Le Marseillais a décidé de prendre son destin en main. Vivre sa passion pour la course au large tout en affirmant que sa cécité ne serait pas un frein. « Je ne veux rien révolutionner, mais juste montrer qu’il est possible de prendre la barre. Ma présence au départ d’une des courses en mer les plus prestigieuses, c’est avant tout un message d’espoir, de solidarité et de combativité. »
Pour le vieux loup de mer qu’il est devenu, « c’est aussi une façon de continuer à vivre mes rêves d’enfant ! » Un rêve qui s’est concrétisé après qu’il a reçu la confirmation de sa qualification pour la Transat du Café l’Or.
« Être au départ, c’est déjà un exploit », insiste-t-il. « Je sais qu’avec Goulven, nous ne gagnerons pas. Mais nous avons un objectif. Être le plus performant possible, montrer que chacun a sa chance dans la voile et atteindre la Martinique après 21 jours de course », poursuit-il.
Si l’équipage a gardé son nom, « Rêve à perte de vue », avec l’arrivée d’un nouveau coéquipier, Joël Paris sait qu’il peut aller jusqu’au bout, cette fois.
« Goulven Marie est un marin expérimenté. Un Breton taiseux, mais terriblement efficace, qui navigue depuis une vingtaine d’années. Et il a mis son bateau à disposition, ce qui change tout », explique Joël Paris. Toujours en Class40, le bateau qui va embarquer les deux hommes, qui est à quai au Havre depuis quelques jours, « est plus dynamique et moins gourmand financièrement ».
Les deux hommes ont pu tester leur entente et leur maîtrise du bateau lors de l’épreuve de qualification. Une course entre Antibes et Lisbonne qui leur a ouvert les portes de la Transat.
« Le bateau fait 14 mètres de long, 4,5 de large, avec une quille à 3,50 mètres et un mât de 18 mètres. Nous avons presque bouclé le budget et nous serons prêts pour le jour J », détaille le Marseillais.

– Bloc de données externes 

(** C10.  A telemetry header [k] with value [v], the only telemetry
    entry for its canonical name (or one of several that agree on the
    value): whatever order [range] visits the map in, the request that
    [connect] hands to [Do] carries [v] under that name.  In
    particular, when [k] names X-API-Key, Accept or Cache-Control, the
    request carries the caller's value and not the client's own,
    because the telemetry headers are set after the client's. *)
Theorem telemetry_header_wins (c : SseClient) (order : list (string * string))
    (k v : string) :
  order ≡ₚ map_to_list (telemetryHeaders c) ->
  telemetryHeaders c !! k = Some v ->
  Forall (fun kv => Http.CanonicalMIMEHeaderKey kv.1 = Http.CanonicalMIMEHeaderKey k
                    -> kv.2 = v) order ->
  requestHeaders c order !! Http.CanonicalMIMEHeaderKey k = Some [v]
  /\ Http.Get (requestHeaders c order) k = v
  /\ (forall name : string,
        name ∈ ["X-API-Key"; "Accept"; "Cache-Control"] ->
        Http.CanonicalMIMEHeaderKey k = Http.CanonicalMIMEHeaderKey name ->
        Http.Get (requestHeaders c order) name = v)
  /\ (forall `{JsonUnmarshal},
        closed c = false ->
        exists c1 pre h,
          task_step c PcLoopTop (ERequest order)
          = Some (c1, PcDo, pre ++ [ORequest (baseURL c +:+ "/api/v1/flags/events") h])
          /\ Http.Get h k = v).
Proof.
  intros Hperm Hk Hall.
  assert (Hin : (k, v) ∈ order).
  { rewrite Hperm. by apply elem_of_map_to_list. }
  assert (Hlk : requestHeaders c order !! Http.CanonicalMIMEHeaderKey k = Some [v]).
  { unfold requestHeaders. by apply fold_Set_lookup. }
  assert (Hget : Http.Get (requestHeaders c order) k = v).
  { unfold Http.Get. by rewrite Hlk. }
  split; [exact Hlk|]. split; [exact Hget|]. split.
  - intros name _ Hcan. unfold Http.Get. by rewrite <- Hcan, Hlk.
  - intros HJ Hcl. cbn [task_step]. rewrite Hcl.
    rewrite bool_decide_eq_true_2 by done.
    unfold updateStatus. cbn [baseURL set_status].
    eexists _, _, _. split; [reflexivity|].
    replace (requestHeaders (set_status c StatusConnecting) order)
      with (requestHeaders c order) by (by destruct c).
    exact Hget.
Qed.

Pour les deux marins, il y aura le défi sportif à relever, « vivre près de trois semaines dans 4 m². Je sais que ce sera rude, mais j’ai hâte d’y être. » Au-delà de la course au large, il y aura également l’idée « d’écrire une belle histoire, de celles qui font rêver les gens, ce qui arrive de moins en moins souvent ces derniers temps », précise Joël Paris, qui sera le seul Marseillais engagé dans l’édition 2025.

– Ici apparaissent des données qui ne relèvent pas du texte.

(** On an ASCII-only signature [verify_signature] is the comparison with
    the hexadecimal HMAC. *)
Lemma verify_signature_ascii body signature secret :
  isascii signature = true →
  verify_signature body signature secret =
    Ok (bool_decide (signature = hex (hmac_sha256 (encode secret) body))).
Proof.
  intros Hsig. unfold verify_signature, compare_digest.
  rewrite hex_isascii, Hsig. simpl. f_equal.
  destruct (String.eqb_spec (hex (hmac_sha256 (encode secret) body)) signature).
  - by rewrite bool_decide_eq_true_2.
  - by rewrite bool_decide_eq_false_2.
Qed.

(** On any other signature it raises. *)
Lemma verify_signature_non_ascii body signature secret :
  isascii signature = false →
  verify_signature body signature secret = Raise TypeError.
Proof.
  intros Hsig. unfold verify_signature, compare_digest.
  by rewrite hex_isascii, Hsig.
Qed.

(** C5 (as the code behaves): for the one-character signature U+00E9, as
    a header byte 0xE9 is decoded, [verify_signature] raises [TypeError]
    for every body and secret instead of returning [False]; the handler
    turns that into 500 "internal server error", counted as
    [server_error], where a bad signature is to give 401. *)
Theorem verify_signature_raises body c secret env app :
  let signature := String "233" "" in
  let req := {| path := "/webhook"; body := body;
                x_signature := Some signature |} in
  let settings := {| webhook_secret := Some (String c secret) |} in
  let r := post_webhook settings req env app in
  (∀ secret, verify_signature body signature secret = Raise TypeError) ∧
  status_code r.1 = 500 ∧
  content r.1 = detail (JStr "internal server error") ∧
  Metrics._webhook_requests (metrics r.2) =
    Metrics.incr "server_error" (Metrics._webhook_requests (metrics app)).
Proof.
  cbv zeta.
  assert (∀ secret, verify_signature body (String "233" "") secret
                    = Raise TypeError) as Hraise
    by (intros; by apply verify_signature_non_ascii).
  split; [done|].
  unfold post_webhook, logging_middleware, webhook, webhook_try,
    signature_rejected.
  cbn [webhook_secret x_signature Main.body truthy negb].
  rewrite Hraise. done.
Qed.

Son engagement, c’est aussi une réponse à tous ceux qui ont tenté de le dissuader d’aller au bout de ses rêves. « Je ne compte plus ceux qui m’ont dit que naviguer, ce n’était pas pour moi », rappelle-t-il.

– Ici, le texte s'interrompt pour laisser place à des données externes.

(** * quarto-inline-output: the session execution protocol

    A shallow embedding of the two capture channels of the extension:

    - the side-log channel: [OutputWatcher] (outputWatcher.ts) polls an
      append-only file of framed records, and the notebook controller
      ([QuartoNotebookController], side-log variant) races the watcher's
      promise against a 60 s timer;
    - the direct-scrape channel: [RPseudoterminalSimple]
      (rPseudoterminalSimple.ts) scrapes the stdout of an R child process.

    JavaScript strings are sequences of UTF-16 code units; they are modelled
    as [list N].  A file is a sequence of bytes, decoded as UTF-8 each time
    it is read.  Mutable objects become records threaded through the
    operations; promises are entries of an explicit promise table. *)

From Stdlib Require Import NArith Ascii String DecimalString DecimalN.
From Equations Require Import Equations.
From stdpp Require Import gmap list.

Local Open Scope N_scope.

(** ** JavaScript strings and the string methods the sources call *)

Module JS.

Abbreviation str := (list N).

(** A string literal of the source, as code units (ASCII literals only). *)
Definition lit (s : string) : str := map N_of_ascii (list_ascii_of_string s).

Definition LF : N := 10.
Definition HASH : N := 35.

(** [WhiteSpace] and [LineTerminator] of ECMAScript, the set that
    [String.prototype.trim] strips and that [\s] matches. *)
Definition isWhiteSpace (c : N) : bool :=
  (c =? 9) || (c =? 10) || (c =? 11) || (c =? 12) || (c =? 13) || (c =? 32)
  || (c =? 160) || (c =? 5760) || ((8192 <=? c) && (c <=? 8202))
  || (c =? 8232) || (c =? 8233) || (c =? 8239) || (c =? 8287)
  || (c =? 12288) || (c =? 65279).

(** [\d] and [\w] (no [i] or [u] flag anywhere in the sources). *)
Definition isDigit (c : N) : bool := (48 <=? c) && (c <=? 57).

Definition isWord (c : N) : bool :=
  ((65 <=? c) && (c <=? 90)) || ((97 <=? c) && (c <=? 122))
  || isDigit c || (c =? 95).

Definition isAny (_ : N) : bool := true.
Definition isNot (d : N) (c : N) : bool := negb (c =? d).

Fixpoint trimStart (s : str) : str :=
  match s with
  | c :: t => if isWhiteSpace c then trimStart t else s
  | [] => []
  end.

Definition trimEnd (s : str) : str := rev (trimStart (rev s)).

(** [s.trim()] *)
Definition trim (s : str) : str := trimEnd (trimStart s).

(** [s] minus the prefix [p], when [s.startsWith(p)]. *)
Fixpoint stripPrefix (p s : str) : option str :=
  match p, s with
  | [], _ => Some s
  | a :: p', b :: s' => if a =? b then stripPrefix p' s' else None
  | _ :: _, [] => None
  end.

(** [s.startsWith(p)] *)
Definition startsWith (p s : str) : bool :=
  match stripPrefix p s with Some _ => true | None => false end.

(** [s.includes(p)] *)
Fixpoint includes (p s : str) : bool :=
  startsWith p s || match s with [] => false | _ :: t => includes p t end.

(** [s.replace(p, '')] with a string pattern: the first occurrence goes. *)
Fixpoint removeFirst (p s : str) : str :=
  match stripPrefix p s with
  | Some t => t
  | None => match s with [] => [] | c :: t => c :: removeFirst p t end
  end.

Il est conscient que sa vision très réduite n’est pas idéale, mais il ne cesse de répéter que « lorsque vous avez un handicap, vous êtes habitués à ce que l’on vous dise non. Habitués à vous relever face aux embûches. Vous avez, de fait, plus de résilience, mais également d’appétence dans toutes vos initiatives », conclut Joël Paris.
Cent équipages seront au départ du Havre
Le 26 octobre, près de 200 marins s’élanceront du Havre vers Fort-de-France pour la 17e édition de la Transat Café l’Or Le Havre Normandie.
Cette transatlantique en double réunit les classes Imoca, Ultim, Ocean Fifty et Class40. Elle mêle performance sportive et conscience environnementale. Les plus rapides boucleront les 6 205 miles nautiques (environ 11 500 km) en deux semaines.
Les participants devront franchir deux fois l’Équateur, avant de rejoindre Fort-de-France.
« C’est bien plus qu’une traversée de l’Atlantique. C’est un véritable défi d’endurance, de stratégie et de complicité », indique Franck Cammas, ancien vainqueur.